To answer the hon. Member for St. Helens, South, the position of the Crown prosecution service is as follows. Under section 9 of the Prosecution of Offences Act 1985 there is provision for an order to be made against the service itself when the advocate is an employee of the service, and against the agent personally in the case of an agent. So there is noexemption—

Mr. Bermingham

rose

7.45 pm
The Attorney-General

I think that I have dealt with that point, if the hon. Gentleman will forgive me.

Amendment (b) would make it a condition for the exercise of the cost power that there be a breach of the representative's duty to the court or his client. The same provision is made for other proceedings by amendments (a) to amendments Nos. 14 and 37. The Government's view is that, those amendments are not correctly conceived.

While the concept of breach of duty to the court or client may well be the foundation for the inherent jurisdiction of the Supreme Court, that formulation can add nothing to the perfectly clear statutory test laid clown in new clause 19 (3)(a) and in the Government's equivalent amendments to clause 4 and clause 93. Indeed, the concept of duty could only either repeat what is already there or reintroduce the danger that it is the Government's purpose to remove—of confusion with some more restricted test.

The effect of amendment (c) would be to apply the cost power against representatives in criminal proceedings to lawyers employed by the Crown prosecution service. I have already dealt with that subject, so I proceed gratefully to amendment (d), which would require regulations to make procedural provisions, first, for a reasonable opportunity for representatives to be heard and, secondly, for no order to be made more than six months after the procedures are disposed of. Originally, clause 93 (4) covered all proceedings in the magistrates court. That subsection requires the magistrates court rule committee to lay down certain procedural requirements for the exercise of the magistrates' new cost power.

New clause 19 separates out criminal proceedings because they are best dealt with in the comprehensive code for costs in criminal proceedings contained in the Prosecution of Offences Act. One consequence is that there will be no requirement for rules or regulations to deal with such procedural matters in relation to criminal proceedings in the magistrates court. But the Government never intended to create any such requirement in relation to the Crown court or any court apart from the magistrates courts.

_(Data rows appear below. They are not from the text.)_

(* ===== verification/Checks.v ===== *)
(** Decision procedures for the hypotheses of the theorems, and the concrete network of
    [Fixtures] satisfying them: the committee, the blocks, the validators' states and their
    committers. *)

From stdpp Require Import base strings numbers sorting gmap sets relations list.
From S2P Require Import Prelude Committee Block Dag StakeAggregator Commit BlockVerifier Store DagState DagStateFacts Recovery BlockManager BlockManagerFacts DagReader BaseCommitter Votes Decisions UniversalCommitter Pipeline Agreement Sequence Linearizer Linearization TotalOrder Fixtures.

Open Scope N_scope.

(** ** References *)

#[export] Instance ref_in_bounds_dec r : base.Decision (ref_in_bounds r).
Proof. unfold ref_in_bounds. apply _. Defined.

(** ** Properties of DAGs *)

Definition closed_check (V : dag) : bool :=
  bool_decide (map_Forall (λ r b, reference b = r ∧ (br_round r = 0 ∨ ref_in_bounds r) ∧
    Forall (λ a, is_Some (V !! a) ∧ br_round a < br_round r) (vb_ancestors b)) V).

Lemma closed_check_sound V : closed_check V = true → dag_closed V.
Proof.
  unfold closed_check. rewrite bool_decide_eq_true. intros Hall.
  assert (Hanc : ∀ r b a, V !! r = Some b → a ∈ vb_ancestors b → is_Some (V !! a) ∧ br_round a < br_round r).
  { intros r b a Hb Ha. destruct (Hall r b Hb) as (_ & _ & Hf). rewrite Forall_forall in Hf. auto. }
  split.
  - intros r b Hb. by apply Hall.
  - intros r b Hb Hr. destruct (Hall r b Hb) as (_ & [?|?] & _); [lia|done].
  - intros r b a Hb Ha. by eapply Hanc.
  - intros r b a Hb Ha. by eapply Hanc.
Qed.

Definition valid_check (c : Committee) (V : dag) : bool :=
  bool_decide (map_Forall (λ r b, br_author r < committee_size c ∧
    (br_round r = 0 ∨ reached_quorum c (set_stake c (parent_authors (br_round r) (vb_ancestors b))) = true) ∧
    NoDup (vb_ancestors b)) V).

Lemma valid_check_sound c V :
  closed_check V = true → valid_check c V = true → valid_dag c V ∧ distinct_ancestors V.
Proof.
  intros Hcl%closed_check_sound. unfold valid_check. rewrite bool_decide_eq_true. intros Hall. split.
  - split; [done| |].
    + intros r b Hb. by apply Hall in Hb as (? & _).
    + intros r b Hb Hr. destruct (Hall r b Hb) as (_ & [?|?] & _); [lia|done].
  - intros r b Hb. by apply Hall in Hb as (_ & _ & ?).
Qed.

Definition compatible_check (byz : gset AuthorityIndex) (V1 V2 : dag) : bool :=
  bool_decide (map_Forall (λ r1 b1, map_Forall (λ r2 b2,
    (r1 ≠ r2 ∨ b1 = b2) ∧
    (br_author r1 ≠ br_author r2 ∨ br_author r1 ∈ byz ∨ br_round r1 ≠ br_round r2 ∨ b1 = b2)) V2) V1).

Lemma compatible_check_sound byz V1 V2 : compatible_check byz V1 V2 = true → compatible byz V1 V2.
Proof.
  unfold compatible_check. rewrite bool_decide_eq_true. intros Hall. split.
  - intros r x y Hx Hy. destruct (Hall r x Hx r y Hy) as [[?|?] _]; done.
  - intros x y Hx Hy Ha Hb Hr. by destruct (Hall _ x Hx _ y Hy) as [_ [?|[?|[?|?]]]].
Qed.

(** ** The committee and the validators' states *)

Lemma test_committee_wf : committee_wf test_committee.
Proof. by split; vm_compute. Qed.

Lemma test_serializes : serializes.
Proof. intros c. by eexists. Qed.

Definition well_formed_check (own : AuthorityIndex) (bs : list VerifiedBlock) : bool :=
  bool_decide (Forall (λ b, 0 < vb_round b ∧ vb_author b < 4 ∧ ref_in_bounds (reference b) ∧
    Forall (λ a, br_round a < vb_round b) (vb_ancestors b)) bs).

Lemma well_formed_check_sound own bs :
  well_formed_check own bs = true → Forall (well_formed (test_context own)) bs.
Proof.
  unfold well_formed_check. rewrite bool_decide_eq_true. intros Hf.
  eapply Forall_impl; [exact Hf|]. intros b (? & ? & ? & Ha). rewrite Forall_forall in Ha. by split_and!.
Qed.

(** A validator that started from an empty store and accepted well-formed blocks. *)
Lemma test_state_ok own bs d :
  test_state own bs = Ok d → well_formed_check own bs = true →
  dag_wf d ∧ commits_wf d [] ∧ context d = test_context own.
Proof.
  unfold test_state, test_start. intros Hd Hbs%well_formed_check_sound.
  rewrite Forall_forall in Hbs. apply bind_Ok in Hd as (d0 & Hnew & Hacc).
  assert (∃ gl, genesis_blocks (test_context own) = Ok gl) as [gl Hgl] by (eexists; reflexivity).
  destruct (fresh_start (test_context own) gl mem_store_new) as (d1 & Hnew' & Hwf & Hcs & Hctx & _);
    [apply test_committee_wf|done|done|apply mem_store_new_inv|done|done|done|].
  rewrite Hnew in Hnew'. injection Hnew' as <-.
  destruct (accept_blocks_view (test_context own) _ (λ b, id) d0 test_clock bs d Hwf Hctx Hbs Hacc)
    as (Hwf' & Hctx' & Hsub & _ & _ & Hgr). split_and!; [done| |done].
  destruct (dg_commits _ _ _ Hgr) as (Hc & _ & Hl & Hr & _ & _ & Hcw & Hiw & Hst & _).
  split; rewrite ?Hc, ?Hl, ?Hr, ?Hcw, ?Hiw, ?Hst; try apply Hcs. by intros c ?%not_elem_of_nil.
Qed.

Definition value_or {A} (dflt : A) (o : outcome A) : A := match o with Ok x => x | _ => dflt end.

Definition is_returned {A} (o : outcome A) : bool := match o with Ok _ => true | _ => false end.

Lemma returned {A} (dflt : A) o : is_returned o = true → o = Ok (value_or dflt o).
Proof. by destruct o. Qed.

Definition validator (own : AuthorityIndex) (bs : list VerifiedBlock) : DagState MemStore :=
  value_or (mkDagState (test_context own) ∅ ∅ [] 0 None [] [] [] [] [] [] mem_store_new 0) (test_state own bs).

Definition validator_check (own : AuthorityIndex) (bs : list VerifiedBlock) : bool :=
  is_returned (test_state own bs) && well_formed_check own bs &&
  closed_check (dag_view (validator own bs)) &&
  valid_check test_committee (dag_view (validator own bs)).

(** The validator satisfies everything the theorems ask of a validator. *)
Lemma validator_facts own bs (d := validator own bs) :
  validator_check own bs = true →
  dag_wf d ∧ commits_wf d [] ∧ context d = test_context own ∧
  valid_dag test_committee (dag_view d) ∧ validator_ok d.
Proof.
  unfold validator_check. rewrite !andb_true_iff. intros [[[Hok Hwf] Hcl] Hv].
  unfold d, validator in *. destruct (test_state own bs) as [d'| |] eqn:Hd; try done. simpl in *.
  destruct (test_state_ok own bs d' Hd Hwf) as (Hdwf & Hcs & Hctx).
  destruct (valid_check_sound _ _ Hcl Hv) as [Hvd Hda].
  split_and!; try done. split; [done|by apply closed_check_sound|done].
Qed.

Definition committer_of (d : DagState MemStore) : UniversalCommitter () (DagState MemStore) :=
  value_or (mkUniversalCommitter (context d) d []) (test_committer d).

(** Its committer, with one pipelined leader per round, satisfies what the decisions rely on. *)
Lemma committer_of_ok own bs byz (d := validator own bs) :
  validator_check own bs = true → compatible_check byz (dag_view d) (dag_view d) = true →
  set_stake test_committee byz < 3334 → highest_accepted_round d < 1000000 →
  committer_ok byz (committer_of d) ∧ uc_dag_state (committer_of d) = d ∧
  uc_context (committer_of d) = test_context own.
Proof.
  intros Hv Hcomp%compatible_check_sound Hbyz Hr.
  destruct (validator_facts own bs Hv) as (Hwf & _ & Hctx & Hval & _). clear Hv.
  change (validator own bs) with d in Hwf, Hctx, Hval. clearbody d.
  unfold committer_of, test_committer.
  set (bd := with_pipeline _ _).
  pose proof (build_committers bd (ltac:(done))) as Hb.
  pose proof (λ cm, build_committer_options bd _ cm (ltac:(done)) Hb) as Hcms.
  rewrite Hb. simpl in *.
  split_and!; [|done|done].
  split; simpl; rewrite ?Hctx; try done; try apply test_committee_wf.
  - split; [done|]. apply Hval.
  - unfold U32_MAX. lia.
  - intros cm Hcm. apply Hcms in Hcm as (? & ? & ? & Hwl & Hro). simpl in *.
    rewrite Hctx in *. split_and!; try done. unfold DEFAULT_WAVE_LENGTH, MINIMUM_WAVE_LENGTH in Hro. lia.
  - intros cm round Hcm. eexists. split; [reflexivity|]. change (committee_size test_committee) with 4.
    by apply N.mod_lt.
Qed.

Lemma committer_of_elections d1 d2 : same_election (committer_of d1) (committer_of d2).
Proof.
  unfold same_election, committer_of, test_committer. rewrite !build_committers by done. simpl.
  repeat constructor.
Qed.

(** ** Verified blocks *)

Definition block_valid_prop (c : Committee) (genesis : gset BlockRef) (b : Block) : Prop :=
  block_epoch b = epoch c ∧ 0 < block_round b ∧ block_author b < committee_size c ∧
  (br_author <$> head (block_ancestors b)) = Some (block_author b) ∧
  NoDup (br_author <$> block_ancestors b) ∧
  Forall (λ a, br_author a < committee_size c ∧ br_round a < block_round b ∧
    (br_round a ≠ GENESIS_ROUND ∨ a ∈ genesis)) (block_ancestors b) ∧
  reached_quorum c (set_stake c (parent_authors (block_round b) (block_ancestors b))) = true.

#[export] Instance block_valid_prop_dec c genesis b : base.Decision (block_valid_prop c genesis b).
Proof. unfold block_valid_prop. apply _. Defined.

Lemma block_valid_prop_sound c genesis b : block_valid_prop c genesis b → block_valid c genesis b.
Proof.
  intros (? & ? & ? & Hhd & Hnd & Hall & Hq). rewrite Forall_forall in Hall.
  split; try done. split; try done; try (intros a Ha; by apply Hall).
  - destruct (block_ancestors b) as [|a rest]; simplify_eq/=; eauto.
  - intros a Ha ?. by destruct (Hall a Ha) as (_ & _ & [?|?]).
Qed.

Definition verified_check (c : Committee) (genesis : gset BlockRef) (V : dag) : bool :=
  bool_decide (map_Forall (λ r b, br_round r = 0 ∨ block_valid_prop c genesis (inner (block b))) V).

Lemma verified_check_sound c genesis V r b :
  verified_check c genesis V = true → V !! r = Some b → 0 < br_round r →
  block_valid c genesis (inner (block b)).
Proof.
  unfold verified_check. rewrite bool_decide_eq_true. intros Hall Hb Hr.
  apply block_valid_prop_sound. destruct (Hall r b Hb); [lia|done].
Qed.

In general, it is not desirable to require rule committees to make provision which it should be in their power to make. For example, the whole machinery of costs in the High Court as set out in order 62 depends on a general statutory power which it is the rule committee's duty to use to the best possible effect. Clause 93 makes an exception to that general position which is justified, on balance, by the novelty of the magistrates' power to order representatives to pay costs.

The responsibility of the magistrates courts rules committee to regulate the new power is similarly new, but no such novelty applies to the Lord Chancellor's power under the Prosecution of Offences Act to make provision in relation to the costs of criminal proceedings. It is simply unnecessary, and therefore undesirable, to make equivalent provision for criminal proceedings.

Moreover, certain procedural aspects of criminal proceedings have in the past been dealt with by practice direction and it does not seem sensible to require the Lord Chancellor to duplicate whatever might be best dealt with in that way.

I am grateful for the amendments that have been tabled. One at least of them has enabled me to make a substantial concession which I believe goes to the heart of hon. Members' anxieties and I hope that the House will consider that an appropriate way to respond. I must invite the House to reject the remaining amendments.

Question put and agreed to.

Clause read a Second time.

Amendment made to the clause: (e), in line 13, at end insert 'and that a legal or other representative against whom action is taken by the Crown Court under Subsection (1) may appeal to the Court of Appeal.'.—[Mr. Temple-Morris.]

Clause, as amended, added to the Bill.